_STUDY MATERIAL:_
Lemma get_data_features_returns (stopwords : list string) (is_location_name : string -> bool)
    (whole_word_search : string -> string -> bool) (ref_data ref_label : list string)
    (segment_dict : gmap string pyval) (index : nat) :
  call_ok ref_data ref_label segment_dict index = true ->
  exists v, get_data_features stopwords is_location_name whole_word_search
              ref_data ref_label segment_dict index = Ok v.
Proof.
  unfold call_ok. intros H.
  apply andb_prop in H as [H Hmode]. apply andb_prop in H as [Hi Htokens].
  apply Nat.ltb_lt in Hi. destruct (training ref_label) eqn:Htraining.
  - apply andb_prop in Hmode as [Hlabels Hanchored]. apply Nat.eqb_eq in Hlabels.
    now apply training_get_data_features.
  - now apply inference_get_data_features.
Qed.



(** The two vectors of that token, element by element: the author block
    starts at position 35. *)
Example feature_vector_of_first_token :
  example_features example_words example_labels ∅ 0
  = Ok ([ 5; 0; 1; 0; 0; 0; 1; 0; 0; 1 ] ++ repeat 0 25 ++ [ 1; 1 ] ++ repeat 0 37)%Z
  /\ example_features example_words [] example_segments 0
     = Ok ([ 5; 0; 1; 0; 0; 0; 1; 0; 0; 1 ] ++ repeat 0 25 ++ [ 1; 1 ] ++ repeat 0 37)%Z.
Proof. split; vm_compute; reflexivity. Qed.

(** Outside these calls the function raises: on an index past the end, on
    an empty token, without the numeric keys, and on author labels none of
    which can start the authors. *)
Example feature_vector_raises :
  example_features example_words example_labels ∅ 11 = Raise IndexError
  /\ example_features [ "" ] [] example_segments 0 = Raise IndexError
  /\ example_features example_words [] ∅ 0 = Raise KeyError
  /\ example_features [ "M" ] [ "AUTHOR_MIDDLE_NAME" ] ∅ 0 = Raise StopIteration.
Proof. repeat split; vm_compute; reflexivity. Qed.

End FeaturesProofs.

(** * More properties *)

(** ** Reading an [Evidences] object *)

Module ScoresProofs.
Import Evidence Scores StrFacts.

Lemma built_parallel (self : Evidences) :
  built self -> length (labels self) = length (evidences self).
Proof.
  induction 1 as [a b | self after e l _ IH Hadd | self other after _ IH1 _ IH2 Hadd
                  | self _ IH].
  - reflexivity.
  - unfold add_evidence in Hadd. destruct (in_range self e); [| discriminate].
    injection Hadd as <-. cbn [labels evidences]. rewrite !length_app, IH. reflexivity.
  - unfold add in Hadd. destruct (forallb _ _); [| discriminate].
    injection Hadd as <-. cbn [labels evidences]. rewrite !length_app, IH1, IH2. reflexivity.
  - unfold get_score. destruct (evidences self) as [| e es] eqn:He.
    + cbn [snd]. rewrite He. exact IH.
    + destruct (score self); cbn [snd labels evidences]; rewrite ?He; exact IH.
Qed.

_EXERCISE INSTRUCTIONS:_ Return nothing but the lines from the first line of the listing through the line with "(segment_dict : gmap", please, keeping every one of them unchanged.

_RESPONSE BELOW:_
Lemma get_data_features_returns (stopwords : list string) (is_location_name : string -> bool)
    (whole_word_search : string -> string -> bool) (ref_data ref_label : list string)
    (segment_dict : gmap string pyval) (index : nat) :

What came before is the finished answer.